=== Task item ===
Every line of the material that includes the word "destruct" is to be shown.

=== Working data ===
Lemma emit_frame_spec maxBytes s0 s frame sendWindowSize data fin x :
  pop_ok maxBytes x -> maxBytes < 4611686018427387904 -> fresh frame ->
  sent_by s0 (frame <| sf_FinBit := fin |> <| sf_Data := default [] data |>) (if fin then sentFin s else s) ->
  framed_len (ps_res x) + frame_header_len frame + zlen (default [] data) <= maxBytes ->
  zlen (default [] data) <= send_window (str_streamID s0) (ps_fcm x) ->
  let '(c, (s', x')) := emit_frame maxBytes s frame (frame_header_len frame) sendWindowSize data fin x in
  popped_frame maxBytes s0 x c s' x' (frame <| sf_FinBit := fin |> <| sf_Data := default [] data |>).
Proof.
  intros [Ec Hmax] Hm Hf Hs Hfit Hw. set (fr := frame <| sf_FinBit := fin |> <| sf_Data := default [] data |>) in *.
  pose proof (framed_len_nonneg (ps_res x)) as Hnn. pose proof (frame_header_len_bounds frame) as Hh.
  pose proof (zlen_nonneg (default [] data)) as Hdn.
  assert (El : framed_len (ps_res x ++ [fr]) = framed_len (ps_res x) + (frame_header_len frame + zlen (default [] data))).
  { rewrite framed_len_app, framed_len_cons. change (framed_len []) with 0. unfold fr. rewrite frame_header_len_data.
    unfold StreamFrame_DataLen. fr_fields. lia. }
  assert (Efr : (if fin then frame <| sf_FinBit := true |> else frame) <| sf_Data := default [] data |> = fr).
  { destruct Hf as [Ef _]. unfold fr. destruct fin; [done|]. destruct frame. fr_fields. by rewrite Ef. }
  assert (Eid : str_streamID (if fin then sentFin s else s) = str_streamID s0) by apply Hs.
  unfold emit_frame. cbn zeta. rewrite Efr, Eid. change (StreamFrame_DataLen fr) with (zlen (default [] data)).
  rewrite (u64_small (frame_header_len frame + _)) by lia. rewrite Ec, u64_small by lia.
  assert (Hfr : popped_frame maxBytes s0 x true (if fin then sentFin s else s)
    (mkPopState fresh_frame (framed_len (ps_res x ++ [fr])) (ps_res x ++ [fr])
       (snd (AddBytesSent (str_streamID s0) (zlen (default [] data)) (ps_fcm x))) []) fr).
  { unfold popped_frame, pop_ok. fr_fields. split_and!; try done; [apply Hf|lia]. }
  rewrite <- El. destruct Hfr as (H1 & H2 & H3 & H4 & H5 & H6 & H7).
  destruct (framed_len (ps_res x ++ [fr]) =? maxBytes); unfold popped_frame; by split_and!.
Qed.

(** A stream without a frame is left as it is. *)
Definition popped_nothing (s : stream) (x : pop_state) (s' : stream) (x' : pop_state) : Prop :=
  s' = s /\ ps_res x' = ps_res x /\ ps_fcm x' = ps_fcm x /\ ps_blocked x' = ps_blocked x /\
  ps_currentLen x' = ps_currentLen x /\ fresh (ps_frame x').

(** Taking the data, and the FIN when nothing is left. *)
Lemma sent_by_data s frame maxLen :
  fresh frame -> sf_StreamID frame = str_streamID s -> sf_Offset frame = str_writeOffset s ->
  pending s <> [] -> 0 < maxLen ->
  exists ret s', getDataForWriting s maxLen = (Some ret, s') /\ zlen ret <= maxLen /\
    let fin := shouldSendFin s' in
    sent_by s (frame <| sf_FinBit := fin |> <| sf_Data := ret |>) (if fin then sentFin s' else s').
Proof.
  intros [_ [_ _]] Eid Eoff Hp Hm.
  destruct (getDataForWriting_spec s maxLen Hp Hm) as (ret & s' & E & Hr & Hl & Hd & Ho & Ei & Ef & Es & Ee).
  exists ret, s'. split; [done|]. split; [done|]. cbn zeta. unfold shouldSendFin.
  assert (Hpend : pending (sentFin s') = pending s') by done.
  destruct (str_finishedWriting s') eqn:E1, (str_finSent s') eqn:E2; cbn [andb negb];
    try (split; unfold frame_some; fr_fields; solve [auto | congruence]).
  destruct (bool_decide_reflect (str_err s' = None)) as [He|He]; cbn [andb]; [|split; unfold frame_some; fr_fields; solve [auto | congruence]].
  destruct (bool_decide_reflect (str_dataForWriting s' = None)) as [Hw|Hw]; [|split; unfold frame_some; fr_fields; solve [auto | congruence]].
  split; unfold frame_some; fr_fields; try by auto. split_and!; try congruence; [done|]. rewrite Hpend. unfold pending. by rewrite He, Hw.
Qed.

=== Written response ===
  { destruct Hf as [Ef _]. unfold fr. destruct fin; [done|]. destruct frame. fr_fields. by rewrite Ef. }
  rewrite <- El. destruct Hfr as (H1 & H2 & H3 & H4 & H5 & H6 & H7).
  destruct (framed_len (ps_res x ++ [fr]) =? maxBytes); unfold popped_frame; by split_and!.
  destruct (getDataForWriting_spec s maxLen Hp Hm) as (ret & s' & E & Hr & Hl & Hd & Ho & Ei & Ef & Es & Ee).
  destruct (str_finishedWriting s') eqn:E1, (str_finSent s') eqn:E2; cbn [andb negb];
  destruct (bool_decide_reflect (str_err s' = None)) as [He|He]; cbn [andb]; [|split; unfold frame_some; fr_fields; solve [auto | congruence]].
  destruct (bool_decide_reflect (str_dataForWriting s' = None)) as [Hw|Hw]; [|split; unfold frame_some; fr_fields; solve [auto | congruence]].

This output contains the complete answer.